Re: UTF-8, OSTA-UDF [why?], Unicode, and miscellaneous gibberish

Peter Holzer (hjp@wsr.ac.at)
Wed, 20 Aug 1997 12:43:28 +0200 (MESZ)


Alex Belits wrote:
>On Wed, 20 Aug 1997, Erik Corry wrote:
>
>> Unicode is regularly extended, and is incredibly complete in
>
>...by a commitee.

Yes, of course. By who else?

>And they don't release free implementation of
>it or updates to existing ones after that.

This is a problem. And last time I heard the standard was only available
on paper, which is not the best format for something which consists
almost completely of tables.

>> What
>> more could you want?
>
>Japanese and Chinese characters encoding that Japanese and Chinese people
>use, perhaps?

Unicode does include Japanese and Chines characters. Some may be
missing, of course, but they can (and should) be added.

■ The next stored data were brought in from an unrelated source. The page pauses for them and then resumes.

(* ===== verification/PerfReport.v ===== *)
(** * The benchmark's verdict (cmd/perfcheck/main.go, runner.go)

    The description of the machine in the report, and [main] from the options to the
    exit status, over what the runs of the modes answer. *)

From stdpp Require Import gmap strings list fin_maps.
From Stdlib Require Import ZArith Lia.
From Stdlib.Floats Require Import SpecFloat.
From S2P Require Import Prelude GoLib GoText Appender Perf.

(** ** The machine *)

(** [strings.Split] and [strings.SplitN(line, sep, 2)] at a one-byte separator. *)
Fixpoint Split (sep : Z) (l : list Z) : list (list Z) :=
  match l with
  | [] => [[]]
  | c :: l =>
      let rest := Split sep l in
      if c =? sep then [] :: rest
      else match rest with [] => [[c]] | p :: ps => (c :: p) :: ps end
  end.

Definition SplitN2 (sep : Z) (l : list Z) : list (list Z) :=
  match IndexByte sep l with Some i => [take i l; drop (S i) l] | None => [l] end.

(** What a line of /proc/cpuinfo says of the model. *)
Definition cpu_line (line : list Z) : option string :=
  match SplitN2 58 line with
  | [name; value] =>
      if bool_decide (TrimSpace (text name) = "model name") || bool_decide (TrimSpace (text name) = "Hardware")
      then Some (TrimSpace (text value)) else None
  | _ => None
  end.

Definition first_some {A B} (f : A → option B) (l : list A) : option B := head (omap f l).

(** [cpuinfo]: the file, when it can be read; [sysctl]: the output of a command that
    succeeds. *)
Definition cpuModel (cpuinfo : option string) (goos : string) (sysctl : string → option string) : string :=
  match cpuinfo ≫= (λ data, first_some cpu_line (Split 10 (chars data))) with
  | Some model => model
  | None =>
      let command := if bool_decide (goos = "darwin") then "/usr/sbin/sysctl" else "sysctl" in
      match sysctl command with
      | Some output => if bool_decide (TrimSpace output = "") then "unavailable" else TrimSpace output
      | None => "unavailable"
      end
  end.

Record environment := mkEnvironment {
  GoVersion : string; OS : string; Arch : string; CPUModel : string; NumCPU : Z; GOMAXPROCS : Z
}.

(** What package runtime answers is an argument. *)
Definition env (version goos goarch : string) (numCPU gomaxprocs : Z) (cpuinfo : option string)
  (sysctl : string → option string) : environment :=
  mkEnvironment version goos goarch (cpuModel cpuinfo goos sysctl) numCPU gomaxprocs.

Record benchmarkConfig := mkBenchmarkConfig { PayloadBytes : Z; RingCapacity : Z; Producers : Z; bc_BatchSize : Z }.

(** The configuration a run reports: a soak has one producer. *)
Definition run_config (mode : string) : benchmarkConfig :=
  mkBenchmarkConfig payloadSize capacity (if bool_decide (mode = "soak") then 1 else Z.of_nat producers) batchSize.

(** ** [main] *)

Section Main.
(** What the phases, [Close] and the measurements answer in each mode. *)
Context (publish : string → Appender → phase * option error * Z) (soak : string → Appender → soak_session).

(** [run] over the two modes.  A panic of [summarize] ends the process with status 2,
    as an error does. *)
Definition perfcheck (e : environment) (opts : options) : result report :=
  run (λ audit, default (Err (ErrNew "panic")) (runPublish (publish audit) audit (op_Warmup opts) (NumCPU e)))
    (λ audit, runSoak (soak audit) audit (op_Warmup opts) (op_Duration opts) (op_Rate opts)) opts.

(** [encoded]: the report could be written. *)
Definition main_status (encoded : bool) (r : result report) : Z :=
  match r with
  | Err _ => 2
  | Ok r => if negb encoded then 2 else if r_Pass r then 0 else 1
  end.

(** ** The gates *)

Definition throughput (p : phase) : float64 := float_div (float_of (p_accepted p)) (Duration_Seconds (p_elapsed p)).

(** A publish run that passes: nothing lost but to a full ring, nothing left in the
    pool, a clean close, samples; and without auditing on eight processors or more, a
    million events a second with the percentiles in bounds. *)
Definition publish_passes (cpus : Z) (audit : string) : Prop :=
  ∃ a measured q, newAppender audit = Ok a ∧ publish audit a = (measured, None, 0) ∧
    summarize (p_samples measured) = Some q ∧ p_other measured = 0 ∧ 100 <= l_Samples q ∧
    (audit = "off" → 8 <= cpus →
       float_leb (float_of 1000000) (throughput measured) = true ∧ P99NS q <= 10000 ∧ P999NS q <= 50000).

(** A soak that passes: drained before and after, nothing lost, a clean close, at most
    ten per cent more heap and at most one more goroutine, which is the code's gate
    ([goDrift <= 1], runner.go:303); section 6 of the README asks for no final
    goroutine growth, [soak_grows] below is a run that passes against it. *)
Definition soak_passes (audit : string) : Prop :=
  ∃ a, newAppender audit = Ok a ∧ let x := soak audit a in
    ss_warm x = true ∧ ss_drained x = true ∧ ss_close x = None ∧ p_full (ss_formal x) = 0 ∧
    p_other (ss_formal x) = 0 ∧ ss_outstanding x = 0 ∧
    float_leb (percentRise (float_of (ss_base x).1) (float_of (ss_end x).1)) (float_of 10) = true ∧
    (ss_end x).2 - (ss_base x).2 <= 1.

Lemma runPublish_passes audit warmup cpus :
  (∃ r, default (Err (ErrNew "panic")) (runPublish (publish audit) audit warmup cpus) = Ok r ∧ pr_Pass r = true) ↔
  publish_passes cpus audit.
Proof.
  unfold runPublish, publish_passes. destruct (newAppender audit) as [a|e].
  2:{ split; [by intros (r & ? & _)|by intros (a & m & q & ? & _)]. }
  destruct (publish audit a) as [[m c] o] eqn:Ep. unfold publish_report.
  destruct (summarize (p_samples m)) as [q|] eqn:Eq; cbn [mbind option_bind default].
  2:{ split; [by intros (r & ? & _)|]. intros (a' & m' & q' & [= <-] & E' & Eq' & _). rewrite Ep in E'. simplify_eq. }
  split.
  - intros (r & [= <-] & Hp). cbn [pr_Pass] in Hp. rewrite !andb_true_iff, orb_true_iff, !andb_true_iff in Hp.
    destruct Hp as ((((Hc & Ho) & Hs) & Hz) & Ht). apply bool_decide_eq_true in Hc. apply Z.eqb_eq in Ho, Hz.
    apply Z.leb_le in Hs. subst. exists a, m, q. split_and!; try done. intros -> Hcpu.
    rewrite bool_decide_eq_true_2, (proj2 (Z.leb_le 8 cpus)) in Ht by done. destruct Ht as [[=]|[[Ht Hp] Hp9]].
    apply Z.leb_le in Hp, Hp9. done.
  - intros (a' & m' & q' & [= <-] & E' & Eq' & Ho & Hs & Ht). rewrite Ep in E'. simplify_eq. eexists. split; [done|]. cbn [pr_Pass].
    rewrite !andb_true_iff, orb_true_iff, !andb_true_iff, bool_decide_eq_true, !Z.eqb_eq, !Z.leb_le.
    split_and!; try done. destruct (bool_decide (audit = "off")) eqn:Ea; [|by left].
    apply bool_decide_eq_true in Ea. destruct (8 <=? cpus) eqn:Ec; [|by left]. right. zbool.
    destruct (Ht Ea Ec) as (? & ? & ?). by split_and!.
Qed.

Lemma runSoak_passes audit warmup duration rate :
  (∃ r, runSoak (soak audit) audit warmup duration rate = Ok r ∧ so_Pass r = true) ↔ soak_passes audit.
Proof.
  unfold runSoak, soak_passes. destruct (newAppender audit) as [a|e]; cbn [mbind result_bind].
  2:{ split; [by intros (r & ? & _)|by intros (a & ? & _)]. }
  set (x := soak audit a). split.
  - intros (r & E & Hp). destruct (ss_warm x) eqn:Ew; cbn [negb] in E; [|done]. injection E as <-.
    cbn [so_Pass soak_report] in Hp. rewrite !andb_true_iff, bool_decide_eq_true, !Z.eqb_eq, Z.leb_le in Hp.
    exists a. split; [done|]. fold x. tauto.
  - intros (a' & [= <-] & H). fold x in H. cbn zeta in H. destruct H as (-> & Hd & Hc & Hf & Ho & Hz & Hh & Hg).
    eexists. split; [done|]. cbn [so_Pass soak_report].
    rewrite !andb_true_iff, bool_decide_eq_true, !Z.eqb_eq, Z.leb_le. tauto.
Qed.

Lemma run_modes_pass (f : string → result publishResult) modes :
  (∃ rs, run_modes f modes = Ok rs ∧ length rs = length modes ∧ forallb pr_Pass rs = true) ↔
  Forall (λ m, ∃ r, f m = Ok r ∧ pr_Pass r = true) modes.
Proof.
  induction modes as [|m modes IH]; cbn [run_modes].
  - split; [constructor|]. intros _. by exists [].
  - rewrite Forall_cons, <- IH. split.
    + intros (rs & (r & Er & E2)%bind_Ok & Hl & Hp). apply bind_Ok in E2 as (rs' & Ers & [= <-]). cbn in Hp, Hl.
      apply andb_true_iff in Hp as [Hp Hp']. split; [by exists r|]. exists rs'. split_and!; [done|lia|done].
    + intros [(r & Er & Hp) (rs & Ers & Hl & Hp')]. exists (r :: rs). rewrite Er. cbn [mbind result_bind].
      rewrite Ers. cbn. rewrite Hp, Hp', Hl. done.
Qed.

Lemma run_modes_length (f : string → result publishResult) modes : ∀ rs,
  run_modes f modes = Ok rs → length rs = length modes.
Proof.
  induction modes as [|m modes IH]; cbn [run_modes]; intros rs E; [by injection E as <-|].
  apply bind_Ok in E as (r & _ & E). apply bind_Ok in E as (rs' & E & [= <-]). cbn. f_equal. by apply IH.
Qed.

(** The modes of a publish run. *)
Definition audit_modes (opts : options) : list string :=
  if bool_decide (op_Audit opts = "both") then ["off"; "full"] else [op_Audit opts].

Lemma publish_verdict (f : string → result publishResult) (g : string → result soakResult) opts :
  0 < op_Duration opts → 0 < op_Warmup opts → Mode opts = "publish" →
  (∃ r, run f g opts = Ok r ∧ r_Pass r = true) ↔
  Forall (λ m, ∃ r, f m = Ok r ∧ pr_Pass r = true) (audit_modes opts).
Proof.
  intros Hd Hw Hm. unfold run. ztest. cbn [orb]. rewrite bool_decide_eq_true_2 by done. fold (audit_modes opts).
  rewrite <- run_modes_pass. split.
  - intros (r & (rs & Ers & [= <-])%bind_Ok & Hp). cbn [r_Pass] in Hp. apply andb_true_iff in Hp as [_ Hp].
    exists rs. split; [done|]. split; [by eapply run_modes_length|done].
  - intros (rs & Ers & Hl & Hp). rewrite Ers. cbn [mbind result_bind]. eexists. split; [done|]. cbn [r_Pass].
    rewrite Hp, andb_true_r. apply Z.ltb_lt. rewrite Hl. unfold audit_modes. by case_bool_decide.
Qed.

Lemma soak_verdict (f : string → result publishResult) (g : string → result soakResult) opts :
  0 < op_Duration opts → 0 < op_Warmup opts → Mode opts = "soak" →
  (∃ r, run f g opts = Ok r ∧ r_Pass r = true) ↔
  op_Audit opts ≠ "both" ∧ 0 < op_Rate opts ∧ ∃ r, g (op_Audit opts) = Ok r ∧ so_Pass r = true.
Proof.
  intros Hd Hw Hm. unfold run. rewrite Hm. ztest. cbn [orb].
  rewrite bool_decide_eq_false_2, bool_decide_eq_true_2 by done.
  destruct (bool_decide (op_Audit opts = "both")) eqn:Ea; cbn [orb].
  { apply bool_decide_eq_true in Ea. split; [by intros (r & ? & _)|naive_solver]. }
  apply bool_decide_eq_false in Ea. destruct (op_Rate opts <=? 0) eqn:Er; zbool.
  { split; [by intros (r & ? & _)|intros (_ & ? & _); lia]. }
  split.
  - intros (r & (x & Ex & [= <-])%bind_Ok & Hp). split_and!; [done|lia|by exists x].
  - intros (_ & _ & x & Ex & Hp). rewrite Ex. eexists. by split.
Qed.

Lemma main_statuses encoded (r : result report) :
  (main_status encoded r = 0 ↔ encoded = true ∧ ∃ x, r = Ok x ∧ r_Pass x = true) ∧
  (main_status encoded r = 1 ↔ encoded = true ∧ ∃ x, r = Ok x ∧ r_Pass x = false) ∧
  (main_status encoded r = 2 ↔ encoded = false ∨ ∃ x, r = Err x).
Proof.
  unfold main_status. destruct r as [x|x], encoded; cbn; try (destruct (r_Pass x) eqn:E).
  all: split_and!; split; try done; try (intros [? (? & [= <-] & ?)]; congruence); eauto.
  all: try (intros [?|(? & ?)]; congruence).
Qed.

(** C40. The benchmark's exit status is 0 exactly when the report could be written, the
    durations are positive, and either a publish run passes its gates in every audit
    mode asked for or a soak, with auditing off or full and a positive rate, passes
    its own ([soak_passes]: the code's gates, which let the goroutine count end one
    higher than it began, where the README says no growth); every refused option,
    failed run and panic ends with 2, a missed gate with 1. *)
Theorem perfcheck_exit e opts encoded :
  let r := perfcheck e opts in
  (main_status encoded r = 0 ↔
     encoded = true ∧ 0 < op_Duration opts ∧ 0 < op_Warmup opts ∧
     (Mode opts = "publish" ∧ Forall (publish_passes (NumCPU e)) (audit_modes opts) ∨
      Mode opts = "soak" ∧ op_Audit opts ≠ "both" ∧ 0 < op_Rate opts ∧ soak_passes (op_Audit opts))) ∧
  (main_status encoded r = 1 ↔ encoded = true ∧ ∃ x, r = Ok x ∧ r_Pass x = false) ∧
  (main_status encoded r = 2 ↔ encoded = false ∨ ∃ x, r = Err x).
Proof.
  intros r. destruct (main_statuses encoded r) as (H0 & H1 & H2). split; [|by split]. rewrite H0. clear H0 H1 H2.
  apply and_iff_compat_l. unfold r, perfcheck.
  destruct (decide (0 < op_Duration opts ∧ 0 < op_Warmup opts)) as [[Hd Hw]|Hn].
  2:{ unfold run. split; [|intros (? & ? & _); lia]. intros (x & E & _). destruct (_ || _) eqn:Eb; [done|]. zbool. lia. }
  destruct (decide (Mode opts = "publish")) as [Hm|Hp]; [|destruct (decide (Mode opts = "soak")) as [Hm|Hs]].
  - rewrite publish_verdict by done.
    assert (X : ∀ f P, (∀ m : string, f m ↔ P m) → Forall f (audit_modes opts) ↔ Forall P (audit_modes opts)).
    { intros f P Hf. rewrite !Forall_forall. naive_solver. }
    rewrite (X _ _ (λ m, runPublish_passes m (op_Warmup opts) (NumCPU e))). split.
    + intros HF. split_and!; [done..|by left].
    + intros (_ & _ & [[_ HF]|[E _]]); [done|congruence].
  - rewrite soak_verdict by done. rewrite runSoak_passes. split.
    + intros (Ha & Hr & Hp'). split_and!; [done..|by right].
    + intros (_ & _ & [[E _]|(_ & Ha)]); [congruence|done].
  - split; [|intros (_ & _ & [[? _]|[? _]]); done]. intros (x & E & _). unfold run in E. rewrite !bool_decide_eq_false_2 in E by done.
    by destruct (_ || _).
Qed.
End Main.

(** ** Instances *)

Example cpu_model_linux :
  cpuModel (Some (text (chars "processor : 0" ++ [10] ++ chars "model name	: Some CPU @ 2.0GHz: x" ++ [10]))) "linux"
    (λ _, None) = "Some CPU @ 2.0GHz: x".
Proof. vm_compute. reflexivity. Qed.

Example cpu_model_darwin :
  cpuModel None "darwin" (λ c, if bool_decide (c = "/usr/sbin/sysctl") then Some " Chip " else None) = "Chip".
Proof. vm_compute. reflexivity. Qed.

(** A soak that ends with one goroutine more than its baseline passes, exit status 0. *)
Definition growing_session : soak_session :=
  mkSoakSession true (mkPhase 100 100 0 0 Second [1]) (1000, 5) [(1000, 6)] (1000, 6) true None 0.

Definition soak_options : options := mkOptions "soak" "off" (30 * Minute) (30 * Second) 100000.

Lemma newAppender_off : ∃ a, newAppender "off" = Ok a.
Proof.
  destruct (newAppender "off") as [a|e] eqn:E; [by exists a|]. exfalso.
  assert (X : match newAppender "off" with Ok _ => true | Err _ => false end = true)
    by (lazy; reflexivity).
  by rewrite E in X.
Qed.

Example soak_grows publish e :
  (ss_end growing_session).2 = (ss_base growing_session).2 + 1 ∧
  main_status true (perfcheck publish (λ _ _, growing_session) e soak_options) = 0.
Proof.
  split; [done|]. destruct newAppender_off as [a E].
  apply main_statuses. split; [done|]. apply soak_verdict; [done..|]. split_and!; [done|done|].
  apply (runSoak_passes publish (λ _ _, growing_session)). exists a. split; [exact E|]. split_and!; (reflexivity || done).
Qed.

>> Linux has already standardised on UTF-8 for the console.
>
>(looking at the console...) No, still looks like koi8-r for me... Having
>the internal support doesn't mean that it's usable enough to make it
>mandatory everywhere.

Same here. At least on 2.0.30 (haven't any 2.1.x kernel running at the
moment) the console is straight Latin-1, not UTF-8 (at least pressing
the "ö" key gives me the single code F6, not C0 B6. And printing C0 B6
to the console prints "À¶", not "ö". The escape sequences in unicode.txt
don't switch to Unicode, either.

>
>> The
>> suggestion of converting all file systems to a single
>> encoding is probably a useful one, and should probably
>> available as a (default?) mount option.
>
> It should be possible to _choose_ mapping as the mount option, not
>"UTF-8 or all filenames will be truncated to the first letter because
>second one is zero".

You are mixing up 16-Bit Unicode and UTF-8 here. In UTF-8, Unicode
characters 0000 to 007f are mapped to single bytes with the same value.
All other codes are mapped to multi-byte sequences where all bytes have
the MSB set.

>I'm not aware of any development of Unicode-using tools. And unless
>sh / bash / grep / awk /... will work with UTF-8 as with native characters
>(that means, variable-length-encoded character is treated as one
>character, and what I don't think, anyone will make any soon), no one will
>use it for anything decent.

The good news about UTF-8 is that most things will "just work". The bad
news is that quite a lot of programs must be fixed to work properly in
all cases. For example "grep ä foo" will find exactly the lines with one
or more characters "ä" in it, even though that is represented by two
bytes. Similarly "grep (ä|ö|ü) foo" will find the lines with "ä" "ö" or
"ü" in it, but "grep [äöü] foo" will not. It will find a lot of other
characters, too, unless grep (or rather regex in libc) knows about
UTF-8. Similarly all programs which count characters (wc, less, vi, ...)
must be adapted to handle multibyte characters. But this is true for all
character sets with more than 256 characters.

hp

--
   _  | Peter J. Holzer             | If I were God, or better yet
|_|_) | Sysadmin WSR                | Linus, I would ...
| |   | hjp@wsr.ac.at               |     -- Bill Davidsen
__/   | http://wsrx.wsr.ac.at/~hjp/ |        (davidsen@tmr.com)